(* ===== verification/ChunkMapRun.v ===== *)
(** * Downloads: handing out slices and running a download

    [getDataChunk] and the operations that restart chunks keep the invariant of
    [ChunkMapProps]; a download is a sequence of the operations of [ChunkMap]. *)

From S2P Require Import Prelude ChunkMap ChunkMapProps.
From Stdlib Require Import ZArith Lia SpecFloat.
From stdpp Require Import base list gmap sorting.
Open Scope Z_scope.

(** ** The slot a peer is given *)

(** The outstanding chunks a source has. *)
Definition offered (i : SourceChunksInfo) (x : nat * ChunkState) : bool :=
  bool_decide (x.2 = CHUNK_OUTSTANDING) && bool_decide (has_chunk i (Z.of_nat x.1) = Some true).

Definition answers (i : SourceChunksInfo) (l : list (nat * ChunkState)) : Prop :=
  forall x, x ∈ l -> exists b, has_chunk i (Z.of_nat x.1) = Some b.

Lemma answers_cons i x l : answers i (x :: l) -> (exists b, has_chunk i (Z.of_nat x.1) = Some b) /\ answers i l.
Proof. intros H. split; [apply H; by left|intros y Hy; apply H; by right]. Qed.

Lemma offered_cases i x b : has_chunk i (Z.of_nat x.1) = Some b ->
  offered i x = bool_decide (x.2 = CHUNK_OUTSTANDING) && b.
Proof. intros H. unfold offered. rewrite H. f_equal. by destruct b. Qed.

Lemma count_available_loop i l : answers i l -> forall a b, 0 <= b <= a ->
  exists b', foldl (fun acc x => '(avail, before) ← acc : option (Z * Z);
    if decide (x.2 = CHUNK_OUTSTANDING) then
      have ← has_chunk i (Z.of_nat x.1); Some (if (have : bool) then avail + 1 else avail, before)
    else Some (avail, avail)) (Some (a, b)) l = Some (a + Z.of_nat (length (filter (offered i) l)), b') /\
    0 <= b' <= a + Z.of_nat (length (filter (offered i) l)).
Proof.
  induction l as [|x l IH]; intros Ha a b Hb; [exists b; cbn; split; [f_equal; f_equal; lia|lia]|].
  apply answers_cons in Ha as [[h Hh] Ha]. cbn [foldl mbind option_bind]. rewrite filter_cons.
  pose proof (offered_cases i x h Hh) as Ho. destruct (decide (x.2 = CHUNK_OUTSTANDING)) as [E|E].
  - rewrite Hh. cbn [mbind option_bind]. rewrite bool_decide_true in Ho by done. cbn in Ho.
    destruct h; rewrite Ho.
    + rewrite decide_True by done. destruct (IH Ha (a + 1) b ltac:(lia)) as (b' & -> & Hb'). exists b'.
      cbn [length]. split; [f_equal; f_equal; lia|lia].
    + rewrite decide_False by (by intros []). apply IH; [done|lia].
  - rewrite bool_decide_false in Ho by done. cbn in Ho. rewrite Ho, decide_False by (by intros []). apply IH; [done|lia].
Qed.

Lemma nth_available_spec i l : answers i l -> forall j total, 0 <= j ->
  nth_available l i j total =
    Some (match filter (offered i) l !! Z.to_nat j with Some x => Z.of_nat x.1 | None => total end).
Proof.
  induction l as [|x l IH]; intros Ha j total Hj; [done|].
  apply answers_cons in Ha as [[h Hh] Ha]. cbn [nth_available]. rewrite filter_cons.
  pose proof (offered_cases i x h Hh) as Ho. destruct (decide (x.2 = CHUNK_OUTSTANDING)) as [E|E].
  - rewrite Hh. cbn [mbind option_bind]. rewrite bool_decide_true in Ho by done. cbn in Ho.
    destruct h; rewrite Ho.
    + rewrite decide_True by done. destruct (Z.eqb_spec j 0) as [->|Hne]; [done|].
      rewrite IH by (done || lia). replace (Z.to_nat j) with (S (Z.to_nat (j - 1))) by lia. done.
    + rewrite decide_False by (by intros []). by apply IH.
  - rewrite bool_decide_false in Ho by done. cbn in Ho. rewrite Ho, decide_False by (by intros []). by apply IH.
Qed.

Lemma answers_states m i : source_ok m i -> answers i (imap pair (_map m)).
Proof.
  intros Hi x Hx. apply list_elem_of_lookup in Hx as [k Hk]. rewrite list_lookup_imap in Hk.
  apply fmap_Some in Hk as (st & Hst & ->). apply lookup_lt_Some in Hst. eapply has_chunk_total; [done|].
  cbn [fst]. unfold nb_chunks. lia.
Qed.

(** An index the filter keeps is an outstanding chunk of the source. *)
Lemma offered_in m i x : x ∈ filter (offered i) (imap pair (_map m)) ->
  0 <= Z.of_nat x.1 < nb_chunks m /\ state_at m (Z.of_nat x.1) = Some CHUNK_OUTSTANDING /\
  has_chunk i (Z.of_nat x.1) = Some true.
Proof.
  intros H. apply list_elem_of_filter in H as [Ho H]. apply Is_true_true, andb_prop in Ho as [E1 E2].
  apply bool_decide_eq_true_1 in E1, E2. apply list_elem_of_lookup in H as [k Hk]. rewrite list_lookup_imap in Hk.
  apply fmap_Some in Hk as (st & Hst & ->). cbn [fst snd] in *. subst st.
  pose proof (lookup_lt_Some _ _ _ Hst). unfold nb_chunks, state_at. split; [lia|].
  destruct (Z.ltb_spec (Z.of_nat k) 0); [lia|]. by rewrite Nat2Z.id.
Qed.

Lemma offered_none m i : filter (offered i) (imap pair (_map m)) = [] ->
  forall c, state_at m c = Some CHUNK_OUTSTANDING -> has_chunk i c = Some true -> False.
Proof.
  intros H c Hc Hh. pose proof (state_at_range _ _ _ Hc). unfold state_at in Hc.
  destruct (Z.ltb_spec c 0); [lia|].
  assert (Hin : (Z.to_nat c, CHUNK_OUTSTANDING) ∈ filter (offered i) (imap pair (_map m))).
  { apply list_elem_of_filter. split.
    - apply Is_true_true. unfold offered. cbn [fst snd]. rewrite Z2Nat.id by lia.
      by rewrite !bool_decide_true.
    - apply list_elem_of_lookup. exists (Z.to_nat c). by rewrite list_lookup_imap, Hc. }
  rewrite H in Hin. by apply not_elem_of_nil in Hin.
Qed.

(** The source record of the peer says it has the chunk. *)
Definition offers (m : ChunkMap) (p c : Z) : Prop :=
  exists i, _peers_chunks_availability m !! p = Some i /\ has_chunk i c = Some true.

(** Chunks that can be given to somebody new. *)
Definition outstanding_for (m : ChunkMap) (p c : Z) : Prop :=
  state_at m c = Some CHUNK_OUTSTANDING /\ offers m p c.

(** The index each strategy draws is one of the available ones. *)
Definition chosen_index (s : ChunkStrategy) (rnd avail before : Z) : Z :=
  match s with
  | CHUNK_STRATEGY_STREAMING => 0
  | CHUNK_STRATEGY_RANDOM => rnd mod avail
  | CHUNK_STRATEGY_PROGRESSIVE => rnd mod Z.min avail (u32 (before + FT_CHUNKMAP_MAX_CHUNK_JUMP))
  end.

Lemma chosen_index_range s rnd avail before :
  0 <= before <= avail -> 0 < avail <= 2 ^ 31 -> 0 <= chosen_index s rnd avail before < avail.
Proof.
  intros Hb Ha. destruct s; cbn [chosen_index]; [lia|apply Z.mod_pos_bound; lia|].
  rewrite (wrap_small 32 (before + _)) by (unfold is_word, FT_CHUNKMAP_MAX_CHUNK_JUMP; lia).
  set (d := Z.min _ _). assert (0 < d <= avail) by (unfold d, FT_CHUNKMAP_MAX_CHUNK_JUMP; lia).
  pose proof (Z.mod_pos_bound rnd d ltac:(lia)). lia.
Qed.

(** Counting and drawing, for a source record of the right size. *)
Lemma pick_chunk m i rnd : shape_ok m -> source_ok m i ->
  exists avail before, count_available m i = Some (avail, before) /\
    ((0 < avail /\ exists c, nth_available (imap pair (_map m)) i (chosen_index (_strategy m) rnd avail before) (nb_chunks m) = Some c /\
        state_at m c = Some CHUNK_OUTSTANDING /\ has_chunk i c = Some true)
     \/ (avail <= 0 /\ forall c, state_at m c = Some CHUNK_OUTSTANDING -> has_chunk i c <> Some true)).
Proof.
  intros Hsh Hi. pose proof (answers_states m i Hi) as Hans.
  destruct (count_available_loop i (imap pair (_map m)) Hans 0 0 ltac:(lia)) as (b & Hcount & Hb).
  set (off := filter (offered i) (imap pair (_map m))) in *. rewrite Z.add_0_l in *.
  exists (Z.of_nat (length off)), b. split; [exact Hcount|].
  destruct (Z.ltb_spec 0 (Z.of_nat (length off))) as [Hpos|Hpos].
  - left. split; [done|]. destruct (shape_bounds m Hsh) as (Hnb & _).
    assert (Z.of_nat (length off) <= nb_chunks m).
    { unfold off, nb_chunks. pose proof (length_filter (offered i) (imap pair (_map m))) as Hl.
      rewrite length_imap in Hl. lia. }
    pose proof (chosen_index_range (_strategy m) rnd _ b Hb ltac:(lia)) as Hch. set (j := chosen_index _ _ _ _) in *.
    destruct (lookup_lt_is_Some_2 off (Z.to_nat j)) as [x Hx]; [lia|].
    rewrite (nth_available_spec _ _ Hans) by lia. fold off. rewrite Hx. eexists. split; [reflexivity|].
    destruct (offered_in m i x) as (_ & Hst & Hh); [by eapply list_elem_of_lookup_2|]. done.
  - right. split; [lia|]. assert (Hnil : off = []) by (apply length_zero_iff_nil; lia).
    intros c Hc Hh. by eapply offered_none.
Qed.

(** A source known, or assumed, to have the whole file. *)
Definition full_source (m : ChunkMap) (p : Z) : Prop := is_full (getSourceChunksInfo m p).2 = true.

Lemma full_source_frame m m' p :
  _peers_chunks_availability m' = _peers_chunks_availability m -> _assume_availability m' = _assume_availability m ->
  full_source m p -> full_source m' p.
Proof. unfold full_source, getSourceChunksInfo. intros -> ->. by destruct (_ !! p). Qed.

Lemma full_source_offers m p i c : full_source m p -> _peers_chunks_availability m !! p = Some i -> has_chunk i c = Some true.
Proof. unfold full_source, getSourceChunksInfo. intros Hf Hi. rewrite Hi in Hf. cbn in Hf. unfold has_chunk. by rewrite Hf. Qed.

(** What asking for a source record leaves alone. *)
Record same_but_source (m m' : ChunkMap) (p : Z) : Prop := {
  sb_rest : m' = m <| _peers_chunks_availability := _peers_chunks_availability m' |>;
  sb_others : forall q, q <> p -> _peers_chunks_availability m' !! q = _peers_chunks_availability m !! q;
  sb_map : forall i, _peers_chunks_availability m !! p = Some i -> exists j,
    _peers_chunks_availability m' !! p = Some j /\ is_full j = is_full i /\ sc_cmap j = sc_cmap i;
  sb_full : full_source m p -> full_source m' p
}.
——————————
◆ TASK BRIEF: Repeat exactly, please, each line from the beginning of the data through the line with "(** The outstanding chunks a source has. *)" in it, and only those lines.

◆ RESPONSE AREA:
(* ===== verification/ChunkMapRun.v ===== *)
(** * Downloads: handing out slices and running a download

    [getDataChunk] and the operations that restart chunks keep the invariant of
    [ChunkMapProps]; a download is a sequence of the operations of [ChunkMap]. *)

From S2P Require Import Prelude ChunkMap ChunkMapProps.
From Stdlib Require Import ZArith Lia SpecFloat.
From stdpp Require Import base list gmap sorting.
Open Scope Z_scope.

(** ** The slot a peer is given *)

(** The outstanding chunks a source has. *)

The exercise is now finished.